§ Problem to work on
Among the entries below, find each line holding "Hall" and return it.

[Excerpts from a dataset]
......
(* ===== verification/CString.v ===== *)
(** * C strings

    String literals as lists of bytes, [strlen] and what it says about a buffer. *)
From Stdlib Require Import Ascii String.
From S2P Require Import Prelude.
#[local] Open Scope Z_scope.

(** The bytes of a C string literal, without the terminator. *)
Definition cstr (s : string) : list Z :=
  map (fun c => Z.of_N (N_of_ascii c)) (list_ascii_of_string s).

(** [strlen]: the bytes before the first NUL; no NUL is an out-of-bounds read. *)
Fixpoint strlen (s : list Z) : outcome Z :=
  match s with
  | [] => Fault OutOfBounds
  | b :: s' => if b =? 0 then Done 0 else n ← strlen s'; Done (1 + n)
  end.

(** The string at [off], up to its terminator. *)
Definition read_cstr (m : list Z) (off : Z) : outcome (list Z) :=
  n ← strlen (drop (Z.to_nat off) m); read_mem m off n.

(** Characters, and the value of decimal digits. *)
Definition isspace (ch : Z) : bool := (ch =? 32) || ((9 <=? ch) && (ch <=? 13)).
Definition isdigit (ch : Z) : bool := (48 <=? ch) && (ch <=? 57).
Definition digits_value (ds : list Z) : Z := fold_left (fun v d => v * 10 + (d - 48)) ds 0.

Lemma strlen_range s n : strlen s = Done n -> 0 <= n < zlen s.
Proof.
  revert n. induction s as [|b s IH]; intros n; cbn [strlen]; [done|]. unfold zlen in *. cbn [length].
  destruct (b =? 0); [intros [= <-]; lia|]. destruct (strlen s) as [k| |] eqn:E; run; try done.
  intros [= <-]. specialize (IH k eq_refl). lia.
Qed.

(** Without a NUL before it, the terminator is found. *)
Lemma strlen_terminated s junk : Forall (fun b => b <> 0) s -> strlen (s ++ 0 :: junk) = Done (zlen s).
Proof.
  induction 1 as [|b s Hb Hs IH]; [done|]. cbn [app strlen]. rewrite (proj2 (Z.eqb_neq _ _)) by done.
  rewrite IH. run. f_equal. unfold zlen. cbn [length]. lia.
Qed.
Lemma strlen_prefix s n : strlen s = Done n ->
  exists junk, s = take (Z.to_nat n) s ++ 0 :: junk /\ Forall (fun b => b <> 0) (take (Z.to_nat n) s).
Proof.
  revert n. induction s as [|b s IH]; intros n; cbn [strlen]; [done|].
  destruct (b =? 0) eqn:E; reflect_bools.
  - intros [= <-]. subst. exists s. by split; [|constructor].
  - intros Hn. inv_done. pose proof (strlen_range _ _ Hrun) as Hr. destruct (IH _ Hrun) as (junk & Es & Hf). subst n.
    exists junk. replace (Z.to_nat (1 + r)) with (S (Z.to_nat r)) by lia. cbn [take app]. split; [by f_equal|].
    by constructor.
Qed.

Lemma read_cstr_at m off s junk : 0 <= off <= zlen m -> drop (Z.to_nat off) m = s ++ 0 :: junk ->
  Forall (fun b => b <> 0) s -> read_cstr m off = Done s.
Proof.
  intros Ho Hd Hs. unfold read_cstr. rewrite Hd, strlen_terminated by done. run.
  apply read_mem_done. assert (Hl : length (drop (Z.to_nat off) m) = length (s ++ 0 :: junk)) by congruence.
  rewrite length_drop, length_app in Hl. cbn [length] in Hl. unfold zlen in *. split_and!; [lia..|].
  by rewrite Nat2Z.id, Hd, take_app_length.
Qed.

(** ** Decimal numbers *)

(** The decimal digits of [z], at most [n] of them. *)
Fixpoint dec (n : nat) (z : Z) : list Z :=
  match n with
  | O => []
  | S n' => if z <? 10 then [z + 48] else dec n' (z / 10) ++ [z mod 10 + 48]
  end.

Lemma digits_value_snoc ds d : digits_value (ds ++ [d]) = digits_value ds * 10 + (d - 48).
Proof. unfold digits_value. by rewrite fold_left_app. Qed.

Lemma dec_value n z : 0 <= z < 10 ^ Z.of_nat n -> digits_value (dec n z) = z.
Proof.
  revert z. induction n as [|n IH]; intros z Hz; [cbn in *; lia|]. cbn [dec].
  destruct (z <? 10) eqn:E; reflect_bools; [cbn; lia|].
  rewrite Nat2Z.inj_succ, Z.pow_succ_r in Hz by lia.
  rewrite digits_value_snoc, IH by (Z.div_mod_to_equations; lia). Z.div_mod_to_equations. lia.
Qed.
Lemma dec_digits n z : (0 < n)%nat -> 0 <= z < 10 ^ Z.of_nat n ->
  Forall (fun b => isdigit b = true) (dec n z) /\ (0 < length (dec n z) <= n)%nat.
Proof.
  assert (D : forall d, 0 <= d < 10 -> isdigit (d + 48) = true)
    by (intros d Hd; unfold isdigit; rewrite andb_true_iff, !Z.leb_le; lia).
  revert z. induction n as [|n IH]; intros z Hn Hz; [lia|]. cbn [dec].
  destruct (z <? 10) eqn:E; reflect_bools.
  { split; [|cbn; lia]. constructor; [apply D; lia|constructor]. }
  rewrite Nat2Z.inj_succ, Z.pow_succ_r in Hz by lia.
  destruct n as [|n]; [cbn in Hz; lia|].
  destruct (IH (z / 10)) as [I1 I2]; [lia|Z.div_mod_to_equations; lia|]. split.
  - apply Forall_app. split; [done|]. constructor; [|constructor]. apply D. apply Z.mod_pos_bound. lia.
  - rewrite length_app. cbn [length]. lia.
Qed.

(** [%zd] and [%d]. *)
Definition print_int (z : Z) : list Z := if z <? 0 then 45 :: dec 20 (- z) else dec 20 z.

Lemma print_int_length z : - 10 ^ 20 < z < 10 ^ 20 -> zlen (print_int z) <= 21.
Proof.
  intros Hz. unfold print_int. destruct (z <? 0) eqn:E; reflect_bools.
  - destruct (dec_digits 20 (- z)) as [_ Hl]; [lia|lia|]. unfold zlen. cbn [length]. lia.
  - destruct (dec_digits 20 z) as [_ Hl]; [lia|lia|]. unfold zlen. lia.
Qed.

(** [atoi]: white space, a sign, digits; [strtol] saturates, the conversion to [int]
    truncates. *)
Fixpoint skip_isspace (s : list Z) : list Z :=
  match s with c :: s' => if isspace c then skip_isspace s' else s | [] => [] end.
Fixpoint leading_digits (s : list Z) : list Z :=
  match s with c :: s' => if isdigit c then c :: leading_digits s' else [] | [] => [] end.
Definition strtol (s : list Z) : Z :=
  let s := skip_isspace s in
  let '(neg, s) := match s with c :: s' => if c =? 45 then (true, s') else if c =? 43 then (false, s') else (false, s)
                   | [] => (false, s) end in
  let v := digits_value (leading_digits s) in
  if (neg : bool) then Z.max (- 2 ^ 63) (- v) else Z.min (2 ^ 63 - 1) v.
Definition atoi (s : list Z) : Z := s32 (strtol s).

Lemma leading_digits_all ds : Forall (fun b => isdigit b = true) ds -> leading_digits ds = ds.
Proof. induction 1 as [|d ds Hd _ IH]; cbn [leading_digits]; [done|]. by rewrite Hd, IH. Qed.
Lemma digit_range d : isdigit d = true -> 48 <= d <= 57.
Proof. unfold isdigit. intros H. reflect_bools. lia. Qed.
(** Numbers are read back as they are printed. *)
Lemma atoi_print z : 0 <= z < 2 ^ 31 -> atoi (print_int z) = z.
Proof.
  intros Hz. unfold print_int. rewrite (proj2 (Z.ltb_ge _ _)) by lia.
  destruct (dec_digits 20 z) as [Hd Hl]; [lia|lia|]. pose proof (dec_value 20 z ltac:(lia)) as Hv.
  unfold atoi, strtol. destruct (dec 20 z) as [|d ds] eqn:E; [cbn in Hl; lia|]. pose proof (Forall_inv Hd) as Hd0.
  pose proof (digit_range d Hd0) as Hr. cbn [skip_isspace].
  assert (isspace d = false) as ->.
  { unfold isspace. apply orb_false_iff. split; [apply Z.eqb_neq; lia|]. apply andb_false_iff. rewrite !Z.leb_gt. lia. }
  rewrite (proj2 (Z.eqb_neq d 45)), (proj2 (Z.eqb_neq d 43)) by lia. rewrite leading_digits_all, Hv by done.
  rewrite Z.min_r by lia. apply s32_small. lia.
Qed.

(** [strcasecmp] is zero. *)
Definition tolower (c : Z) : Z := if (65 <=? c) && (c <=? 90) then c + 32 else c.
Definition same_ignoring_case (a b : list Z) : bool := bool_decide (map tolower a = map tolower b).

(** Hexadecimal digits: the value of one, and the last [n] of a number. *)
Definition hex_digit (b : Z) : option Z :=
  if (48 <=? b) && (b <=? 57) then Some (b - 48)
  else if (97 <=? b) && (b <=? 102) then Some (b - 87)
  else if (65 <=? b) && (b <=? 70) then Some (b - 55)
  else None.
Definition hex_char (d : Z) : Z := if d <? 10 then 48 + d else 87 + d.
Fixpoint hex_digits (n : nat) (v : Z) : list Z :=
  match n with O => [] | S n' => hex_digits n' (Z.shiftr v 4) ++ [hex_char (Z.land v 0xf)] end.
Lemma hex_digit_back d : 0 <= d < 16 -> hex_digit (hex_char d) = Some d.
Proof.
  intros Hd. assert (Hall : forallb (fun d => bool_decide (hex_digit (hex_char d) = Some d)) (map Z.of_nat (seq 0 16)) = true) by done.
  rewrite forallb_forall in Hall. specialize (Hall d). rewrite bool_decide_eq_true in Hall. apply Hall.
  apply in_map_iff. exists (Z.to_nat d). split; [lia|]. apply in_seq. lia.
Qed.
......
§ Your response
  intros Hd. assert (Hall : forallb (fun d => bool_decide (hex_digit (hex_char d) = Some d)) (map Z.of_nat (seq 0 16)) = true) by done.
  rewrite forallb_forall in Hall. specialize (Hall d). rewrite bool_decide_eq_true in Hall. apply Hall.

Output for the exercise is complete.